Menurut Pustakawan Ahli Madya Disarpus KBB, M. Risyad Johari, perpustakaan daerah bukan sekadar tempat penyimpanan buku, melainkan ruang belajar sepanjang hayat bagi semua orang.
“Perpustakaan itu tempat belajar sepanjang hayat. Siapa pun boleh membaca, tanpa membedakan ras atau golongan,” ujarnya saat ditemui di Komplek Pemkab Bandung Barat, Jumat (22/8/2025).
Layanan Jemput Bola dan Kolaborasi
Salah satu strategi utama yang dijalankan Disarpus KBB adalah memperkuat layanan ekstensi. Melalui program literasi keliling dengan dua mobil pustaka dan dua motor pustaka yang diberi nama Moling (motor keliling) dan Pukis (perpustakaan keliling sekolah). Pihaknya berusaha menjangkau masyarakat di berbagai pelosok.

“Bahkan, masih banyak masyarakat yang belum tahu kalau kita punya perpustakaan daerah. Makanya, kami lebih kuat di layanan ekstensi, yaitu jemput bola dengan literasi keliling,” tutur Risyad.
Selain itu, perpustakaan juga membuka program pinjam pakai bagi sekolah-sekolah. Satu institusi dapat meminjam hingga 100 buku dengan jangka waktu satu tahun, namun bisa ditukar lebih cepat bila diperlukan. Program ini dinilai mampu membantu sekolah yang masih kekurangan koleksi buku umum maupun bacaan nonpaket.
Disarpus KBB juga menjalin kerja sama dengan sekolah, dinas, hingga Balai Besar Pelatihan Pertanian (BBPP) Lembang. Kolaborasi tersebut diwujudkan dalam kegiatan literasi visual, read aloud, storytelling, hingga sesi motivasi bagi pelajar.

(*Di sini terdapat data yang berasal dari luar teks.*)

(** X18.  Deleting a project asks for confirmation first.  Declined, it
    makes no call and changes nothing.  Confirmed, it makes the one delete
    call; when that fails the page stays as it was, and when it succeeds the
    list loses exactly the entries with that id, and the selection, if it
    was the deleted project, moves to the first remaining project of the
    list or is dropped when none remains.  So the selected project is never
    the deleted one, and a selection that was in the list is in the list
    afterwards. *)
Theorem delete_project_outcome (projectId : string) (st : State) (w : World) :
  let st' := (handleDeleteProject projectId st w).1 in
  let w' := (handleDeleteProject projectId st w).2 in
  let question := "Are you sure you want to delete this project?" in
  events w' = events w ++ [Confirm question (answers w (events w) question)] /\
  if answers w (events w) question
  then
    calls w' = calls w ++ [mkCall (projectsApi_delete projectId)] /\
    match remote w _ (calls w) (projectsApi_delete projectId) with
    | Resolved _ =>
        (forall p, p ∈ projects st' <-> p ∈ projects st /\ project_id p <> projectId) /\
        (forall p, selectedProject st' = Some p -> project_id p <> projectId) /\
        (forall sel, selectedProject st = Some sel -> project_id sel <> projectId ->
           selectedProject st' = Some sel) /\
        (forall sel, selectedProject st = Some sel -> project_id sel = projectId ->
           selectedProject st' = head (projects st')) /\
        ((forall sel, selectedProject st = Some sel ->
            exists p, p ∈ projects st /\ project_id p = project_id sel) ->
         forall sel', selectedProject st' = Some sel' ->
            exists p, p ∈ projects st' /\ project_id p = project_id sel')
    | Rejected _ => st' = st
    end
  else calls w' = calls w /\ st' = st.
Proof.
  cbv zeta. unfold handleDeleteProject, bind. rewrite confirm_run.
  destruct (answers w (events w) _); cbn [negb]; [|done].
  unfold await. cbn [remote calls events].
  destruct (remote w unit (calls w) (projectsApi_delete projectId)) as [[]|e]; [|done].
  pose proof (fun p => elem_of_others projectId p (projects st)) as Hmem.
  pose proof (find_other_head projectId (projects st)) as Hhead.
  destruct (selectedProject st) as [sel|] eqn:Hsel.
  - destruct (String.eqb_spec (project_id sel) projectId) as [Hid|Hid];
      (split; [done|]); (split; [done|]).
    + unfold selectedProject, projects in *. simpl. split; [exact Hmem|].
      assert (Hfound : forall p, find (other_than projectId) (Home.projects (page st))
                                 = Some p ->
                p ∈ List.filter (other_than projectId) (Home.projects (page st))).
      { intros p Hp. rewrite Hhead in Hp. by apply head_Some_elem_of. }
      split; [|split; [|split]].
      * intros p Hp. by apply Hfound, Hmem in Hp as [_ ?].
      * intros sel0 [= <-] Hne. done.
      * intros sel0 _ _. exact Hhead.
      * intros _ sel' Hsel'. exists sel'. split; [by apply Hfound|done].
    + unfold selectedProject, projects in *. simpl. rewrite Hsel.
      split; [exact Hmem|]. split; [|split; [|split]].
      * by intros p [= <-].
      * done.
      * by intros sel0 [= <-] Heq.
      * intros Hinv sel' [= <-]. destruct (Hinv sel eq_refl) as (p & Hp & Hpid).
        exists p. split; [|done]. apply Hmem. split; [done|]. by rewrite Hpid.
  - split; [done|]. split; [done|].
    unfold selectedProject, projects in *. simpl. rewrite Hsel.
    split; [exact Hmem|]. repeat split; done.
Qed.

“Kalau sekolah butuh kegiatan literasi, tapi koleksi buku mereka terbatas, kita hadir di situ. Kita kolaborasi lewat MoU, sehingga gerakan literasi sekolah bisa lebih hidup,” tambahnya.
Inovasi Barakatak
Ke depan, Disarpus KBB tengah menyiapkan program kreatif bernama Barakatak (Barata ka Perpustakaan). Program ini mengusung konsep wisata literasi edukatif, di mana anak-anak diajak berkeliling dengan bus untuk mengunjungi titik-titik tertentu, seperti kantor bupati atau tempat bersejarah, sambil mendengarkan cerita dan motivasi dari pustakawan.
“Di sana mereka mendapat cerita, motivasi, sekaligus pengalaman membaca yang menyenangkan,” jelas Risyad.
Ia menegaskan, berbagai langkah ini merupakan bagian dari upaya membangun budaya membaca di Bandung Barat.
“Kami berusaha hadir di tengah keterbatasan, agar budaya membaca bisa terus tumbuh di Bandung Barat,” pungkasnya.*** Diskominfotik.